Activity → Repeat exactly, and only, the lines below starting at the line that contains "b1 :: b2 :: r2 =>" and ending at the line that contains "Definition bytes_of_string (s", inclusive of both.

Material to process →
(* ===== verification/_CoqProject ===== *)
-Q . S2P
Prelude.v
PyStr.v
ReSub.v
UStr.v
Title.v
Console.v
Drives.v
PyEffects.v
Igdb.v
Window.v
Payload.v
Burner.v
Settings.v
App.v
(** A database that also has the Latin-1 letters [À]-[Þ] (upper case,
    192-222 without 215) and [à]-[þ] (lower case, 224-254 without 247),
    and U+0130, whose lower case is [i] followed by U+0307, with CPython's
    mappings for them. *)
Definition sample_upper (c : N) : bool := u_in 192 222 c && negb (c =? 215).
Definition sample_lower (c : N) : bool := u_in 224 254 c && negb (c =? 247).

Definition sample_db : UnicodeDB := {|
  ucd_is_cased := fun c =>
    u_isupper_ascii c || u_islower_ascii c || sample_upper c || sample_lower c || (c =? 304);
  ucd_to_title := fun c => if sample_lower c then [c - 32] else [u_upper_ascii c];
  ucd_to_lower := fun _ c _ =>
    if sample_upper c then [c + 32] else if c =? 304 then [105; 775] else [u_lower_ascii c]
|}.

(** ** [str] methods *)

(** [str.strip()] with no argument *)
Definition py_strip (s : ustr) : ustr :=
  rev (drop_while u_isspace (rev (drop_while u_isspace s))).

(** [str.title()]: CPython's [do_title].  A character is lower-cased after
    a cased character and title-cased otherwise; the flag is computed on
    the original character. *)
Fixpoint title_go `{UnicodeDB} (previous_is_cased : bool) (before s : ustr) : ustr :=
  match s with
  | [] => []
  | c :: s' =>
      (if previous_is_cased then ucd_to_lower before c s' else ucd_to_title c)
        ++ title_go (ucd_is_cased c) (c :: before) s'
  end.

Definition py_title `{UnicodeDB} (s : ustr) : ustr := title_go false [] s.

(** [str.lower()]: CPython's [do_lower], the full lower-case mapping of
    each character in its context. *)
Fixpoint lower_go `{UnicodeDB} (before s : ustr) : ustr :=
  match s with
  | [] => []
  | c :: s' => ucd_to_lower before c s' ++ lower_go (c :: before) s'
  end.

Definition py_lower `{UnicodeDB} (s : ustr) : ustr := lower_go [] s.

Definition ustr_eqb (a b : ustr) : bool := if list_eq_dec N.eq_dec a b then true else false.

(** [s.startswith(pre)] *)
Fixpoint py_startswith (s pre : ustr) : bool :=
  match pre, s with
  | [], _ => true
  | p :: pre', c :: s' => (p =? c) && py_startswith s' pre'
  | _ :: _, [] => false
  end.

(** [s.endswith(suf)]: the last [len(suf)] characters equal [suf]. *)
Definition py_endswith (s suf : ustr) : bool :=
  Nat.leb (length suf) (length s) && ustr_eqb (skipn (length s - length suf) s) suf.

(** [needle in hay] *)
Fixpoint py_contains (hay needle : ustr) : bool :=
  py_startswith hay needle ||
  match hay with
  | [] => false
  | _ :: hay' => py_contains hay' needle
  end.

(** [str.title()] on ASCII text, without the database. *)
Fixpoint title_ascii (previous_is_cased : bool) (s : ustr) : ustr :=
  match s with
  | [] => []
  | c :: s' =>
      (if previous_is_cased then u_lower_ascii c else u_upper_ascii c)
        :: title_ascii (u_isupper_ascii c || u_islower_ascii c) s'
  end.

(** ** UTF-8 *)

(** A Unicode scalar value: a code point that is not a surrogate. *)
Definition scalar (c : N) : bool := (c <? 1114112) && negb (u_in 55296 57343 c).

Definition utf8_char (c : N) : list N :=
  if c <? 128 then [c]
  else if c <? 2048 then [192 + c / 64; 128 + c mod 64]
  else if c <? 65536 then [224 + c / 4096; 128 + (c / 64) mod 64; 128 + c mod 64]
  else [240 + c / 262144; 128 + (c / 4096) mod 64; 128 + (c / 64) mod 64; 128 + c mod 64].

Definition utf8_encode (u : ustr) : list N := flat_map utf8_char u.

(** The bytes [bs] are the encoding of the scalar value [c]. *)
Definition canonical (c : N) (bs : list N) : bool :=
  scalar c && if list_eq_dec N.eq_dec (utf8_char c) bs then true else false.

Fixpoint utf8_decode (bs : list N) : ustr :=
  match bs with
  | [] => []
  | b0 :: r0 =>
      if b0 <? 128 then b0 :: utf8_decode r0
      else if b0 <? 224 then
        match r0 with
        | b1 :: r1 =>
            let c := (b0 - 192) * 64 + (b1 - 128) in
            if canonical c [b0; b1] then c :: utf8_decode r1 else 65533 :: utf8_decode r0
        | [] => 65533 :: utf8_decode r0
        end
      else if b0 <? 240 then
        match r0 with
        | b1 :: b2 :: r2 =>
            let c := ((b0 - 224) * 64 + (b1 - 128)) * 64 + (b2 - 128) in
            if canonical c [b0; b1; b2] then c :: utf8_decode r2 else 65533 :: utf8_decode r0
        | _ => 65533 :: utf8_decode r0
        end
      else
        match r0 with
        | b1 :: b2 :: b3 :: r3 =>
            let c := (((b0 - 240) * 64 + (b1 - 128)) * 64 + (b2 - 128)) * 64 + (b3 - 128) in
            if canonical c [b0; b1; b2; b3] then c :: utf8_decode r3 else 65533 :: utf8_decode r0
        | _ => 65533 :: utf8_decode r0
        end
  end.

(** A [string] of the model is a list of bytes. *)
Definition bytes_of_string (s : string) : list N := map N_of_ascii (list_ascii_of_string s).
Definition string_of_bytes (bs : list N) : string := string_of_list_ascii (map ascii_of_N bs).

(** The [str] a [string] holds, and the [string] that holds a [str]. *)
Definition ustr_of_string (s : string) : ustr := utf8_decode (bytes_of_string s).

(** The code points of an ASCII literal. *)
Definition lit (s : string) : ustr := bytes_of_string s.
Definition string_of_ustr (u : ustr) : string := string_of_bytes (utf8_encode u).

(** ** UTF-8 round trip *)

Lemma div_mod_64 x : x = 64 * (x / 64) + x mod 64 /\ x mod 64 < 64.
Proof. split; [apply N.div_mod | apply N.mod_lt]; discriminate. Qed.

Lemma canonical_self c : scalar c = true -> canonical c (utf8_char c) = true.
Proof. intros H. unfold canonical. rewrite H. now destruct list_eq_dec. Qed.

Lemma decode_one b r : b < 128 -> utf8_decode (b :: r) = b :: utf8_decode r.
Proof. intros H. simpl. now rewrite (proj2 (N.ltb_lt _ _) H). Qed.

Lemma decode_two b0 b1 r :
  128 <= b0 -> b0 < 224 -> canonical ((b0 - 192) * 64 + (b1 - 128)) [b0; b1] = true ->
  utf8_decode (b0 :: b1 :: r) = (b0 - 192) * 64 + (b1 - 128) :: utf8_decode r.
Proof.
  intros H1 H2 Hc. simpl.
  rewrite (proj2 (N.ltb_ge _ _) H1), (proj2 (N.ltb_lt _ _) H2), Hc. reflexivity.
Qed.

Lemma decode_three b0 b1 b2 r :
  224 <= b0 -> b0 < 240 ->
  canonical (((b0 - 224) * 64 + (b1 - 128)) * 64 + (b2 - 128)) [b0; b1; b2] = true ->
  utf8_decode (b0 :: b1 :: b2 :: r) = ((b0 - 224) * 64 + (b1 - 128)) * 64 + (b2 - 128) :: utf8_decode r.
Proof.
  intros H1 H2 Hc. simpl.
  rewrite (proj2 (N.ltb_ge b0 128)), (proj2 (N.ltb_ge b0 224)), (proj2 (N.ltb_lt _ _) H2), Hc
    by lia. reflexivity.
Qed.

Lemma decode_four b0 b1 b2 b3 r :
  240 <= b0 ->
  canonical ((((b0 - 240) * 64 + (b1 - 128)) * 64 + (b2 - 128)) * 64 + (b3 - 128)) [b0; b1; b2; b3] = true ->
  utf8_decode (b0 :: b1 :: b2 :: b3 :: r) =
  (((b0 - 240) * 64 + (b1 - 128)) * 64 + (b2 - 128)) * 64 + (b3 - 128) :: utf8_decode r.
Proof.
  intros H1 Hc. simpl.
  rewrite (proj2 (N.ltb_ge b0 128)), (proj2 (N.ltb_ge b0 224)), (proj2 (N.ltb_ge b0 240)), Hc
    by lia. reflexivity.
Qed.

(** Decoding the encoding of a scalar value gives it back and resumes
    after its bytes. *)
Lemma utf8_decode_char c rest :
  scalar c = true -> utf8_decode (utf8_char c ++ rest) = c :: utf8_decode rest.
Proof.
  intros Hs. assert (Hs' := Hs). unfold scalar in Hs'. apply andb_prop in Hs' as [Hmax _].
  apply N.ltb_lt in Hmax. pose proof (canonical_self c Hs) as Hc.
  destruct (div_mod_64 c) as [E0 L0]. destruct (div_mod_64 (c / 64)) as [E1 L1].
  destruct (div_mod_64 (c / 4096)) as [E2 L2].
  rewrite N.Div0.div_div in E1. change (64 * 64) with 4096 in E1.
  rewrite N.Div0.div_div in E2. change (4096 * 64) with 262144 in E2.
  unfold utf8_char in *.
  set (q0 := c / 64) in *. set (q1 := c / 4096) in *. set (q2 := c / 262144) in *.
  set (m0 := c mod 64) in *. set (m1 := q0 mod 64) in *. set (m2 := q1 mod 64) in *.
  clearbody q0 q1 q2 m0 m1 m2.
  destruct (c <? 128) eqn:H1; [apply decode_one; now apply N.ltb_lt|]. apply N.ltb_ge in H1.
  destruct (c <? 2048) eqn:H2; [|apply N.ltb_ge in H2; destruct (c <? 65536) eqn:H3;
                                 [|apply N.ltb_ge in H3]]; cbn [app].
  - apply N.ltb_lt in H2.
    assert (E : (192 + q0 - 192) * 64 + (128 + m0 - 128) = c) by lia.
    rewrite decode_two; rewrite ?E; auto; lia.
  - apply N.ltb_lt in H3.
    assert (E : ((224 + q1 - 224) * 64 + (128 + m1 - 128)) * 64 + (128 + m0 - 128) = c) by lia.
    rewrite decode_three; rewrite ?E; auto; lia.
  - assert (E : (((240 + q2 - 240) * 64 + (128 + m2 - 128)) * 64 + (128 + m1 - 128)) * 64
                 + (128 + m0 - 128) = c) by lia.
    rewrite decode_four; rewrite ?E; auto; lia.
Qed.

Exercise result →
        | b1 :: b2 :: r2 =>
            let c := ((b0 - 224) * 64 + (b1 - 128)) * 64 + (b2 - 128) in
            if canonical c [b0; b1; b2] then c :: utf8_decode r2 else 65533 :: utf8_decode r0
        | _ => 65533 :: utf8_decode r0
        end
      else
        match r0 with
        | b1 :: b2 :: b3 :: r3 =>
            let c := (((b0 - 240) * 64 + (b1 - 128)) * 64 + (b2 - 128)) * 64 + (b3 - 128) in
            if canonical c [b0; b1; b2; b3] then c :: utf8_decode r3 else 65533 :: utf8_decode r0
        | _ => 65533 :: utf8_decode r0
        end
  end.

(** A [string] of the model is a list of bytes. *)
Definition bytes_of_string (s : string) : list N := map N_of_ascii (list_ascii_of_string s).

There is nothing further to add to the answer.